7.1.4. Centralized Security Service Management
First Principle: Security services must be enabled consistently across all accounts and Regions, managed from a central point, and monitored for gaps. Delegated administrator accounts enable this without using the sensitive management account.
Delegated Administrator Pattern:
- Designate a security account as the delegated administrator for each security service
- The delegated admin can manage the service across all organization accounts
- No need to use the management account for day-to-day security operations
Services Supporting Delegated Admin:
| Service | What the Admin Manages |
|---|---|
| GuardDuty | Threat detection across all accounts/Regions |
| Security Hub | Finding aggregation and security standards |
| Inspector | Vulnerability scanning across all accounts |
| Macie | Sensitive data discovery across all accounts |
| Config | Compliance rules and aggregation |
| Firewall Manager | WAF, SG, and Network Firewall policies |
| Detective | Investigation across all accounts |
Implementation:
- Create a dedicated Security account
- Register it as delegated administrator for each service
- Enable auto-enable for new accounts (so new accounts automatically get security services)

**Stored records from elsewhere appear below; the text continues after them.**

Lemma rewinding_trans s1 s2 s3 : rewinding s1 s2 → rewinding s2 s3 → rewinding s1 s3.
Proof.
  intros [A1 A2 A3 [d1 A4] A5] [B1 B2 B3 [d2 B4] B5]. split; [congruence..| |].
  - rewrite B4, A4. by eexists.
  - rewrite B5, A5. done.
Qed.

Lemma rewinding_upd s a w : rewinding s (s <| es_qp ::= λ q, q <| qp_sq ::= λ sq, store_at sq a w |> |>).
Proof. split; [done..|apply same_ring_store, same_ring_refl|apply req_opcode_id]. Qed.

Lemma rewinding_opcode s op : rewinding s (s <| es_qp ::= λ q, q <| qp_req ::= λ r, r <| req_opcode := op |> |> |>).
Proof. split; [done..|apply same_ring_refl|done]. Qed.

(** ** The send queue as a list *)

Record sq_list (k : Z) (s : eng_state) (ws : list rxe_send_wqe) : Prop := {
  sl_wf : queue_wf k (qp_sq (es_qp s));
  sl_intact : intact (qp_sq (es_qp s));
  sl_list : queue_list (qp_sq (es_qp s)) = ws
}.

(** The index and the address of the element [j] places behind the oldest. *)
Definition sq_index (k : Z) (s : eng_state) (j : nat) : Z :=
  (consumer_index (qp_sq (es_qp s)) + Z.of_nat j) mod 2 ^ k.
Definition sq_addr (k : Z) (s : eng_state) (j : nat) : Z :=
  addr_from_index (qp_sq (es_qp s)) (sq_index k s j).

Lemma sq_slot k s ws j w : sq_list k s ws → ws !! j = Some w → slot s (sq_addr k s j) w.
Proof.
  intros [Hwf Hi Hl] Hj. unfold slot, sq_addr, sq_index, consumer_index.
  destruct (queue_at k (qp_sq (es_qp s)) j w Hwf Hi) as [-> _].
  - rewrite Hl. by eapply lookup_lt_Some.
  - by rewrite Hl.
Qed.

Lemma sq_addr_ring k s s' j :
  same_ring (qp_sq (es_qp s)) (qp_sq (es_qp s')) → sq_addr k s' j = sq_addr k s j ∧ sq_index k s' j = sq_index k s j.
Proof. intros [d E]. unfold sq_addr, sq_index. by rewrite E. Qed.

Lemma wp_upd_at F k s ws j w f Q :
  sq_list k s ws → ws !! j = Some w →
  (∀ s', rewinding s s' → req_opcode (qp_req (es_qp s')) = req_opcode (qp_req (es_qp s)) →
     sq_list k s' (<[j := f w]> ws) → Q tt s') →
  wp F (upd_wqe (sq_addr k s j) f) Q s.
Proof.
  intros Hs Hj HQ. eapply wp_upd_wqe; [by eapply sq_slot|]. intros s' -> _.
  apply HQ; [apply rewinding_upd|done|]. destruct Hs as [Hwf Hi Hl]. split; [by apply store_at_wf|done|].
  unfold sq_addr, sq_index, consumer_index. cbn [es_qp upd_field qp_sq].
  destruct (queue_at k (qp_sq (es_qp s)) j (f w) Hwf Hi) as [_ E].
  - rewrite Hl. by eapply lookup_lt_Some.
  - by rewrite E, Hl.
Qed.

Section retry.
Context `{Params}.

(** ** The elements behind the oldest *)

Lemma wp_retry_wqe_rest F k s ws j w npsn Q :
  sq_list k s ws → ws !! j = Some w →
  (∀ s', rewinding s s' → req_opcode (qp_req (es_qp s')) = req_opcode (qp_req (es_qp s)) →
     sq_list k s' (<[j := rewound w <| wqe_st := wqe_state_posted |>]> ws) → Q tt s') →
  wp F (retry_wqe (sq_addr k s j) npsn false) Q s.
Proof.
  intros Hs Hj HQ. unfold retry_wqe. wp_run. eapply wp_sq_wqe; [by eapply sq_slot|]. cbn [negb orb]. wp_run.
  eapply wp_upd_at; [done..|]. intros s1 R1 O1 H1. wp_run.
  destruct (sq_addr_ring k s s1 j (rw_ring _ _ R1)) as [<- _].
  eapply wp_upd_at; [done|apply list_lookup_insert_eq; by eapply lookup_lt_Some|].
  intros s2 R2 O2 H2. wp_run. destruct (sq_addr_ring k s1 s2 j (rw_ring _ _ R2)) as [<- _].
  rewrite list_insert_insert_eq in H2.
  eapply wp_upd_at; [done|apply list_lookup_insert_eq; by eapply lookup_lt_Some|].
  intros s3 R3 O3 H3. rewrite list_insert_insert_eq in H3.
  apply HQ; [eauto using rewinding_trans|congruence|done].
Qed.

Lemma sq_walk k s ws (j : nat) :
  sq_list k s ws → (j ≤ length ws)%nat →
  next_index (qp_sq (es_qp s)) (sq_index k s j) = sq_index k s (S j) ∧
  (sq_index k s j = producer_index (qp_sq (es_qp s)) ↔ j = length ws).
Proof.
  intros [Hwf Hi Hl] Hj. pose proof (queue_list_length k _ Hwf) as Hlen. rewrite Hl in Hlen.
  destruct (queue_walk k (qp_sq (es_qp s)) j Hwf Hi) as [E1 E2]; [lia|].
  unfold sq_index, consumer_index. split; [done|]. rewrite E2. lia.
Qed.

Lemma wp_retry_rest F k fuel s pre ws npsn Q :
  sq_list k s (pre ++ ws) → (length ws ≤ fuel)%nat →
  (∀ s', rewinding s s' → req_opcode (qp_req (es_qp s')) = req_opcode (qp_req (es_qp s)) →
     sq_list k s' (pre ++ rewind_list ws) → Q tt s') →
  wp F (retry_loop fuel (sq_index k s (length pre)) npsn false) Q s.
Proof.
  revert fuel s pre Q. induction ws as [|w ws IH]; intros fuel s pre Q Hs Hf HQ; (destruct fuel as [|fuel];
      [cbn in Hf; try lia|]); cbn [retry_loop]; wp_run; destruct (sq_walk k s _ (length pre) Hs) as [Hn He]; try (rewrite length_app; lia);
    rewrite length_app in He; cbn [length] in *.
  1, 2: rewrite (proj2 He), Z.eqb_refl by lia; wp_run; apply HQ; [apply rewinding_refl|done|done].
  - destruct (Z.eqb_spec (sq_index k s (length pre)) (producer_index (qp_sq (es_qp s)))) as [E|_];
      [apply He in E; lia|].
    assert (Hw : (pre ++ w :: ws) !! length pre = Some w) by (by apply list_lookup_middle).
    fold (sq_addr k s (length pre)). wp_run. eapply wp_sq_wqe; [by eapply sq_slot|]. rewrite Hn.
    assert (Hsk : ∀ s1 w', sq_list k s1 (pre ++ w' :: ws) → rewinding s s1 →
      req_opcode (qp_req (es_qp s1)) = req_opcode (qp_req (es_qp s)) →
      (∀ s', sq_list k s' (pre ++ w' :: rewind_list ws) → rewinding s s' →
         req_opcode (qp_req (es_qp s')) = req_opcode (qp_req (es_qp s)) → Q tt s') →
      wp F (retry_loop fuel (sq_index k s (S (length pre))) npsn false) Q s1).
    { intros s1 w' H1 R1 O1 HQ1. destruct (sq_addr_ring k s s1 (S (length pre)) (rw_ring _ _ R1)) as [_ <-].
      replace (S (length pre)) with (length (pre ++ [w'])) by (rewrite length_app; cbn; lia).
      apply IH; [by rewrite <- app_assoc|lia|]. intros s' R' O' H'. rewrite <- app_assoc in H'.
      apply HQ1; [done|eauto using rewinding_trans|congruence]. }
    cbn [rewind_list] in HQ. destruct (wqe_st w).
    1: wp_run; apply HQ; [apply rewinding_refl|done|done].
    1, 2, 4: wp_run; eapply wp_retry_wqe_rest; [done..|]; intros s1 R1 O1 H1; wp_run;
      rewrite insert_app_r_alt, Nat.sub_diag in H1 by lia; by eapply Hsk; [exact H1|..|auto].
    apply (Hsk s w); [done|apply rewinding_refl|done|auto].
Qed.
(** ** Completion *)

(** The completion of a receive; the fields after the status are filled in
    for a success. *)
Definition recv_wc (q : rxe_qp) (wqe : rxe_recv_wqe) (pkt : rxe_pkt_info) : ib_wc :=
  let has m := flag_set (pkt_mask pkt) m in
  let wc := zero_wc <| wc_wr_id := rwqe_wr_id wqe |> <| wc_status := IB_WC_SUCCESS |>
    <| wc_opcode := if has RXE_IMMDT_MASK && has RXE_READ_MASK
                    then IB_WC_RECV_RDMA_WITH_IMM else IB_WC_RECV |>
    <| wc_byte_len := u32 (dma_length (rwqe_dma wqe) - dma_resid (rwqe_dma wqe)) |>
    <| wc_flags := IB_WC_GRH |> in
  let wc := if has RXE_IMMDT_MASK then
      wc <| wc_flags ::= (λ f, f .| IB_WC_WITH_IMM) |> <| wc_imm_data := immdt_imm pkt |> else wc in
  let wc := if has RXE_IETH_MASK then
      wc <| wc_flags ::= (λ f, f .| IB_WC_WITH_INVALIDATE) |>
         <| wc_invalidate_rkey := ieth_rkey pkt |> else wc in
  let wc := wc <| wc_qp_num := qp_qp_num q |> in
  let wc := if has RXE_DETH_MASK then wc <| wc_src_qp := deth_sqp pkt |> else wc in
  wc <| wc_port_num := qa_port_num (qp_attr q) |>.

Definition do_complete (pkt : option rxe_pkt_info) : eng resp_states :=
  q ← get_qp;
  match resp_wqe (qp_resp q) with
  | None => mret RESPST_CLEANUP
  | Some p =>
      wqe ← recv_wqe p;
      let status := resp_status (qp_resp q) in
      wc ← (if status =? IB_WC_SUCCESS then pkt ← deref pkt; mret (recv_wc q wqe pkt)
            else mret (zero_wc <| wc_wr_id := rwqe_wr_id wqe |> <| wc_status := status |>));
      (match qp_srq q with
       | Some _ => mret tt
       | None => rq ← deref (qp_rq q); mod_qp (λ q, q <| qp_rq := Some (advance_consumer rq) |>)
       end);;
      mod_resp (λ r, r <| resp_wqe := None |>);;
      r ← cq_post (qp_rcq q) wc
            (match pkt with Some pkt => negb (bth_se pkt =? 0) | None => true end);
      mret (match r with
            | Err _ => RESPST_ERR_CQ_OVERFLOW
            | Ok _ =>
                if bool_decide (resp_state (qp_resp q) = QP_STATE_ERROR) then RESPST_CHK_RESOURCE
                else match pkt with
                | None => RESPST_DONE
                | Some _ => if qp_type q =? IB_QPT_RC then RESPST_ACKNOWLEDGE else RESPST_CLEANUP
                end
            end)
  end.

Definition drop_resp_mr : eng unit :=
  q ← get_qp;
  match resp_mr (qp_resp q) with
  | None => mret tt
  | Some h => mem_unref h;; mod_resp (λ r, r <| resp_mr := None |>)
  end.

Definition cleanup (pkt : option rxe_pkt_info) : eng resp_states :=
  (match pkt with
   | None => mret tt
   | Some _ => skb ← dequeue_req_pkt; skb ← deref skb; free_req_pkt skb
   end);;
  drop_resp_mr;;
  mret RESPST_DONE.

(** ** Duplicate requests *)

(** Whether [psn] lies in the range of a resource that is in use. *)
Definition res_covers (psn : Z) (res : resp_res) : bool :=
  negb (res_type res =? 0) && (psn_compare psn (res_first_psn res) >=? 0)
  && (psn_compare psn (res_last_psn res) <=? 0).

(** The first of the [n] resources from index [i] on. *)
Fixpoint find_res (l : list resp_res) (psn : Z) (i n : nat) : eng (option nat) :=
  match n with
  | O => mret None
  | S n => res ← deref (l !! i); if res_covers psn res then mret (Some i) else find_res l psn (S i) n
  end.

Definition find_resource (psn : Z) : eng (option nat) :=
  q ← get_qp;
  let n := Z.to_nat (qa_max_rd_atomic (qp_attr q)) in
  if (n =? 0)%nat then mret None
  else l ← deref (resp_resources (qp_resp q)); find_res l psn 0 n.

(** A read is answered again if it asks for a part of what it asked for. *)
Definition read_replayable (pkt : rxe_pkt_info) (res : resp_res) : bool :=
  let iova := reth_va pkt in
  let resid := reth_len pkt in
  negb ((iova <? res_va_org res) || (resid >? res_length res)
        || (u64 (iova + resid) >? u64 (res_va_org res + res_length res)))
  && (reth_rkey pkt =? res_rkey res).

(** The stored answer [skb] of an atomic operation gets a new sequence number:
    the clones of it that wait to be sent share its buffer. *)
Definition renumber_stored (i : nat) (skb : rxe_pkt_info) (psn : Z) : eng rxe_pkt_info :=
  let skb' := bth_set_psn skb psn in
  upd_res i (λ r, r <| res_ptr := res_skb skb' |>);;
  mod_qp (λ q, q <| qp_send_pkts ::= map (λ p, if bool_decide (p = skb) then skb' else p) |>);;
  mret skb'.

Definition duplicate_request (pkt : rxe_pkt_info) : eng resp_states :=
  q ← get_qp;
  let psn_before := u32 (resp_psn (qp_resp q) - 1) in
  let has m := flag_set (pkt_mask pkt) m in
  if has RXE_SEND_MASK || has RXE_WRITE_MASK then
    when (negb (bth_ack pkt =? 0)) (send_ack pkt AETH_ACK_UNLIMITED psn_before;; mret tt);;
    mret RESPST_CLEANUP
  else if has RXE_READ_MASK then
    found ← find_resource (pkt_psn pkt);
    match found with
    | None => mret RESPST_CLEANUP
    | Some i =>
        res ← get_res i;
        if negb (read_replayable pkt res) then mret RESPST_CLEANUP
        else
          upd_res i (λ res, res
            <| res_cur_psn := pkt_psn pkt |>
            <| res_state := if pkt_psn pkt =? res_first_psn res
                            then rdatm_res_state_new else rdatm_res_state_replay |>
            <| res_va_org := reth_va pkt |> <| res_va := reth_va pkt |>
            <| res_resid := reth_len pkt |>);;
          mod_resp (λ r, r <| resp_cur_res := Some i |>);;
          mret RESPST_READ_REPLY
    end
  else
    found ← find_resource (pkt_psn pkt);
    match found with
    | None => mret RESPST_CLEANUP
    | Some i =>
        res ← get_res i;
        skb ← match res_ptr res with res_skb skb => mret skb | _ => wild end;
        ok ← next_alloc;
        if ok : bool then
          qp_add_ref;;
          mod_qp (λ q, q <| qp_resp_skb_out ::= (λ n, n + 1) |>);;
          mod_dev (λ d, d <| rdev_resp_skb_out ::= (λ n, n + 1) |>);;
          skb ← renumber_stored i skb psn_before;
          send_packet skb;;
          mret RESPST_CLEANUP
        else mret RESPST_CLEANUP
    end.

- Configure cross-Region aggregation where supported
⚠️ Exam Trap: Each service has its own delegated admin registration. You can (and should) use the same Security account for all, but each service must be registered individually.
Scenario: The security team manages GuardDuty, Security Hub, and Inspector from a dedicated Security account. When a new team creates an AWS account via Account Factory, all three services are automatically enabled and the Security account gains visibility immediately.
Reflection Question: Why is the delegated administrator model preferred over managing security services from the management account?